The National Association of Business Economics' poll of 50 professional forecasters released on Monday found that real gross domestic product is expected to fall 2.6 percent in the first three months of 2009.
Preliminary government estimates showed GDP contracted 0.3 percent in the third quarter. The results of the survey, which was conducted between Oct. 28 and Nov. 7 indicated growing pessimism among forecasters.
"Business economists became decidedly more negative on the economic outlook for the next several quarters as a result of the intensification of credit market stresses and evidenceof spillover to the real economy," said NABE president Chris Varvares.
"Credit conditions continue to be tenuous. Despite the hefty liquidity injections by the Fed and the Treasury, the majority of NABE panelist believe that tight credit conditions will continue." Troubles in the US housing sector, emanating from the extension of loans top homeowners with poor credit history, have engulfed the broader economy, resulting in rising job losses and tight access to credit.

It is the first time since the third quarter of 2001 that Japan has entered a recession, which is usually defined as two or more consecutive quarters of negative economic growth. Gross domestic product (GDP) contracted at an annualized rate of 0.4 percent.
Analyst forecast, on average, had been for modest growth of 0.1 percent quarter-on-quarter. Tokyo's Nikkei stock index fell 1.3 percent in early trade. Business investment slumped 1.7 percent in the third quarter while exports were worse than expected, as the financial crisis triggeres by a US housing slump squeezed other major economies. "Japan was dragged down by the weakness in the global economy," said Kyohei Morita, Chief Japan economist at Barclays Capital, who expects the recession to last for four quarters in total.

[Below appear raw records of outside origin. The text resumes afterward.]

(** * dwm: a shallow embedding of the window-management core of [dwm.c]

    The C program keeps its clients in calloc'ed records chained through the
    [next] (client list) and [snext] (focus stack) pointers of their monitor.
    The embedding keeps that shape: a heap of [Client] records indexed by
    address, optional addresses for pointers, and a state-and-error monad in
    which every function of [dwm.c] that has a body is written statement by
    statement.  Requests sent to the X server are appended to a log. *)

From Stdlib Require Import ZArith Lia Bool.
From Stdlib Require Import Floats.SpecFloat.
From stdpp Require Import base gmap strings pretty list fin_maps.

Open Scope Z_scope.

(** ** Machine integers

    [int] and [unsigned int] are 32 bits wide.  Values are kept in [Z]; the
    conversions below spell out the wrap-around of unsigned arithmetic and of
    the conversion of an out-of-range value to [int]. *)

Definition u32 (z : Z) : Z := z mod 2 ^ 32.
Definition s32 (z : Z) : Z := (z + 2 ^ 31) mod 2 ^ 32 - 2 ^ 31.

(** ** Floating point

    [float] is IEEE 754 binary32 and [double] binary64, both rounded to
    nearest even, with [float] expressions evaluated in [float]
    (FLT_EVAL_METHOD 0). *)

Module F32.
Definition prec : Z := 24.
Definition emax : Z := 128.
Definition add : spec_float -> spec_float -> spec_float := SFadd prec emax.
Definition mul : spec_float -> spec_float -> spec_float := SFmul prec emax.
Definition div : spec_float -> spec_float -> spec_float := SFdiv prec emax.
(** conversion of an [int] to [float] *)
Definition of_int (z : Z) : spec_float := binary_normalize prec emax z 0 false.
(** conversion of a [double] to [float] *)
Definition of_double (d : spec_float) : spec_float :=
  match d with
  | S754_finite s m e => binary_normalize prec emax (cond_Zopp s (Zpos m)) e s
  | _ => d
  end.
(** the value of a decimal constant [n / 10 ^ k] stored in a [float] *)
Definition of_decimal (n : Z) (k : Z) : spec_float := div (of_int n) (of_int (10 ^ k)).
(** truncation toward zero of a finite value; [None] for NaN and infinities *)
Definition trunc (f : spec_float) : option Z :=
  match f with
  | S754_zero _ => Some 0
  | S754_finite s m e =>
      Some (cond_Zopp s (match e with
                         | Zneg p => Z.shiftr (Zpos m) (Zpos p)
                         | _ => Z.shiftl (Zpos m) e
                         end))
  | _ => None
  end.
(** conversion to [unsigned int]: undefined when the truncated value does
    not fit *)
Definition to_uint (f : spec_float) : option Z :=
  match trunc f with
  | Some v => if decide (0 <= v < 2 ^ 32) then Some v else None
  | None => None
  end.
End F32.
(** Selecting names that the dataset has and writing the selection. *)
Lemma select_and_write ds l path vs w :
  holds w (variables ds) vs ->
  (forall n, n ∈ l -> n ∈ names (variables ds)) ->
  exists f,
    (let* sel := getitem_list ds l in to_netcdf sel path) w =
      (Ok tt, mkWorld (heap w) (disk w ++ [(path, f)])) /\
    file_holds w ds l f.
Proof.
  intros Hv Hl.
  destruct (getitem_list_ok ds l vs w Hv Hl) as (ds' & ex & Hg & Hdv & Hco).
  destruct (holds_sub w (coords ds') (variables ds) vs) as [cs Hcs]; [|done|].
  { rewrite Hco. intros [n q] [H|H]%elem_of_app; apply pick_elem in H;
      apply elem_of_app; by left. }
  destruct (holds_sub w (data_vars ds') (variables ds) vs) as [dvs Hdvs]; [|done|].
  { rewrite Hdv. intros [n q] H. apply pick_elem in H. apply elem_of_app; by right. }
  eexists. split.
  { erewrite bind_ok; [|exact Hg]. by apply to_netcdf_ok. }
  unfold file_holds. cbn [file_vars file_coords].
  assert (Ln : forall (l0 : list (string * loc)) xs, holds w l0 xs ->
             names (zip (names l0) xs) = names l0).
  { intros l0 xs H. unfold names. rewrite fst_zip; [done|].
    rewrite length_map. apply holds_length in H. lia. }
  rewrite !Ln by done. split; [|split; [|split]].
  - by rewrite Hdv, names_pick.
  - intros n v Hin. destruct (holds_zip_elem _ _ _ _ _ Hdvs Hin) as (q & Hq & Hh).
    rewrite Hdv in Hq. apply pick_assoc in Hq as [Hq _]. unfold snapl. by rewrite Hq.
  - intros n v Hin. destruct (holds_zip_elem _ _ _ _ _ Hcs Hin) as (q & Hq & Hh).
    rewrite Hco in Hq. unfold snapl.
    apply elem_of_app in Hq as [Hq|Hq]; apply pick_assoc in Hq as [Hq _]; by rewrite Hq.
  - intros n Hn. pose proof (Hl n Hn) as Hp. unfold variables in Hp.
    rewrite names_app in Hp. apply elem_of_dedup in Hn.
    destruct (decide (n ∈ names (coords ds))) as [Hc|Hc].
    + left. rewrite Hco, names_app, names_pick. apply elem_of_app. left.
      apply elem_of_filter_bool. split; [done|]. unfold mem. by apply bool_decide_eq_true.
    + right. apply elem_of_app in Hp as [?|Hp]; [done|].
      rewrite Hdv, names_pick. apply elem_of_filter_bool. split; [done|].
      unfold mem. by apply bool_decide_eq_true.
Qed.

(** ** The writer *)

Lemma no_NaT' ts :
  Forall not_NaT ts ->
  existsb (fun t => match t with Dt64 ns => ns =? NaT | Cf _ => false end) ts = false.
Proof.
  induction 1 as [|t l Ht _ IH]; [done|]. simpl. rewrite IH.
  destruct t as [ns|c]; [|done]. simpl in Ht. by apply Z.eqb_neq in Ht as ->.
Qed.

Lemma time_years_ok ds w tv ts :
  snap w ds "time" = Some tv -> instants (data tv) = Some ts -> Forall not_NaT ts ->
  time_years ds w = (Ok (List.map dt_year ts), w).
Proof.
  intros Hs Hi Hn. apply snapl_Some in Hs as (p & Hp & Hv). unfold time_years.
  erewrite bind_ok; [|by apply getattr_ok].
  erewrite bind_ok; [|by apply deref_ok].
  unfold lift, dt_values. by rewrite Hi, no_NaT'.
Qed.
Lemma set_nth_same (t : list A) i v t' :
  Tensor.set_nth t i v = Some t' -> nth_error t' i = Some v.
Proof.
  revert i t'. induction t as [|x r IH]; intros [|j] t' E; simpl in *;
    try discriminate.
  - injection E as <-. reflexivity.
  - destruct (Tensor.set_nth r j v) eqn:Er; [|discriminate].
    injection E as <-. simpl. eauto.
Qed.

Lemma set_nth_other (t : list A) i v t' j :
  Tensor.set_nth t i v = Some t' -> j <> i ->
  nth_error t' j = nth_error t j.
Proof.
  revert i j t'. induction t as [|x r IH]; intros [|i] j t' E Hj; simpl in *;
    try discriminate.
  - injection E as <-. destruct j; [congruence | reflexivity].
  - destruct (Tensor.set_nth r i v) eqn:Er; [|discriminate].
    injection E as <-. destruct j as [|j]; simpl; [reflexivity|].
    eapply IH; eauto.
Qed.

Lemma put_all_spec (iv : list (nat * A)) : forall t t',
  Tensor.put_all t iv = Some t' ->
  Forall (fun i => (i < length t)%nat) (map fst iv)
  /\ (forall j, ~ In j (map fst iv) -> nth_error t' j = nth_error t j)
  /\ (NoDup (map fst iv) ->
      forall i v, In (i, v) iv -> nth_error t' i = Some v).
Proof.
  induction iv as [|[i v] r IH]; simpl; intros t t' E.
  - injection E as <-. split; [constructor|]. split; [reflexivity|].
    intros _ i v [].
  - destruct (Tensor.set_nth t i v) as [t1|] eqn:E1; [|discriminate].
    destruct (IH _ _ E) as (Hb & Ho & Hw).
    pose proof E1 as Hlen. apply set_nth_length in Hlen.
    rewrite Hlen in Hb.
    split; [|split].
    + constructor; [eapply set_nth_bound; eauto | exact Hb].
    + intros j Hj. rewrite Ho by tauto.
      eapply set_nth_other; eauto.
    + intros Hnd i' v' [Hin|Hin].
      * injection Hin as <- <-. inversion Hnd as [|? ? Hni _]; subst.
        rewrite (Ho _ Hni). eapply set_nth_same; eauto.
      * inversion Hnd; subst. eapply Hw; eauto.
Qed.
(** [cell == selected] as [pl.col(name) == selected] computes it for a cell
    and a value of the same type: equal integers, equal numbers, equal
    texts; a null on either side gives null, which a filter reads as no
    match.  [main] takes the value it compares with from the column itself,
    so the two sides have one type there; a comparison across types, which
    polars coerces or refuses, is never reached and reads as no match. *)
Definition value_eq (cell selected : pl_value) : bool :=
  match cell, selected with
  | Int64 a, Int64 b => Z.eqb a b
  | Float64 a, Float64 b => Qeq_bool a b
  | Utf8 a, Utf8 b => bool_decide (a = b)
  | _, _ => false
  end.

(** [df.filter(pl.col(name) == selected)] (lines 122, 174): the rows whose
    cell in the column matches, in their order; [None] again stands for
    [ColumnNotFoundError]. *)
Definition filter_eq (df : PlFrame) (name : str) (selected : pl_value) : option PlFrame :=
  match index_of name (names df) with
  | Some j =>
      Some {| names := names df;
              records := List.filter (fun row => value_eq (default Null (row !! j)) selected)
                           (records df) |}
  | None => None
  end.

(** A level of a header that [str.join] accepts. *)
Definition is_str (l : label) : bool :=
  match l with
  | LStr _ => true
  | LInt _ => false
  end.

(** A table in which every row lacks a value. *)
Definition all_missing_table : DataFrame :=
  {| columns := Index [LStr (py "Equipe"); LStr (py "MP")];
     values := [[PdStr (py "Arsenal"); PdNA]; [PdNA; PdInt 38]] |}.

Although Japan has not suffered financial turmoil on the same scale as the United States or Europe, its trade-dependent economy remains highly vulnerable to global downturns. "Japan is as export-driven as ever. So as long as exports are slowing due to the weakness of the global economy, we cannot escape," said Morita.
After suffering a series of on-off recession in the 1990s, Japan had been slowly recovering on the back of brisk exports and business investment. Corporate profits, however, are now sliding as exports suffer from the global slowdown, prompting companies to slash investment in new equipment and factories, which had been a key driver of economic growth.

This will bring something good to our country. One is the oil prices fall. This is a good news for everybody, not only for the people who have a car, also for the people who have different businesses. This is because the oil is the main product of all products. So if oil prices fall, everything will follow. The down side of this is that our economy will be affected by the investors from Japan. Some of them might leave the country and it's not good for us. Another is the GDP will fall by 2.6 percent. One of the reasons that will triger this is the investors leaving the country. I think what initiated Japan's economy be in recession is because of the number one economy, the US. Japan's economy is the second largest that's why it will really affect not only our economy but also other countries' economy.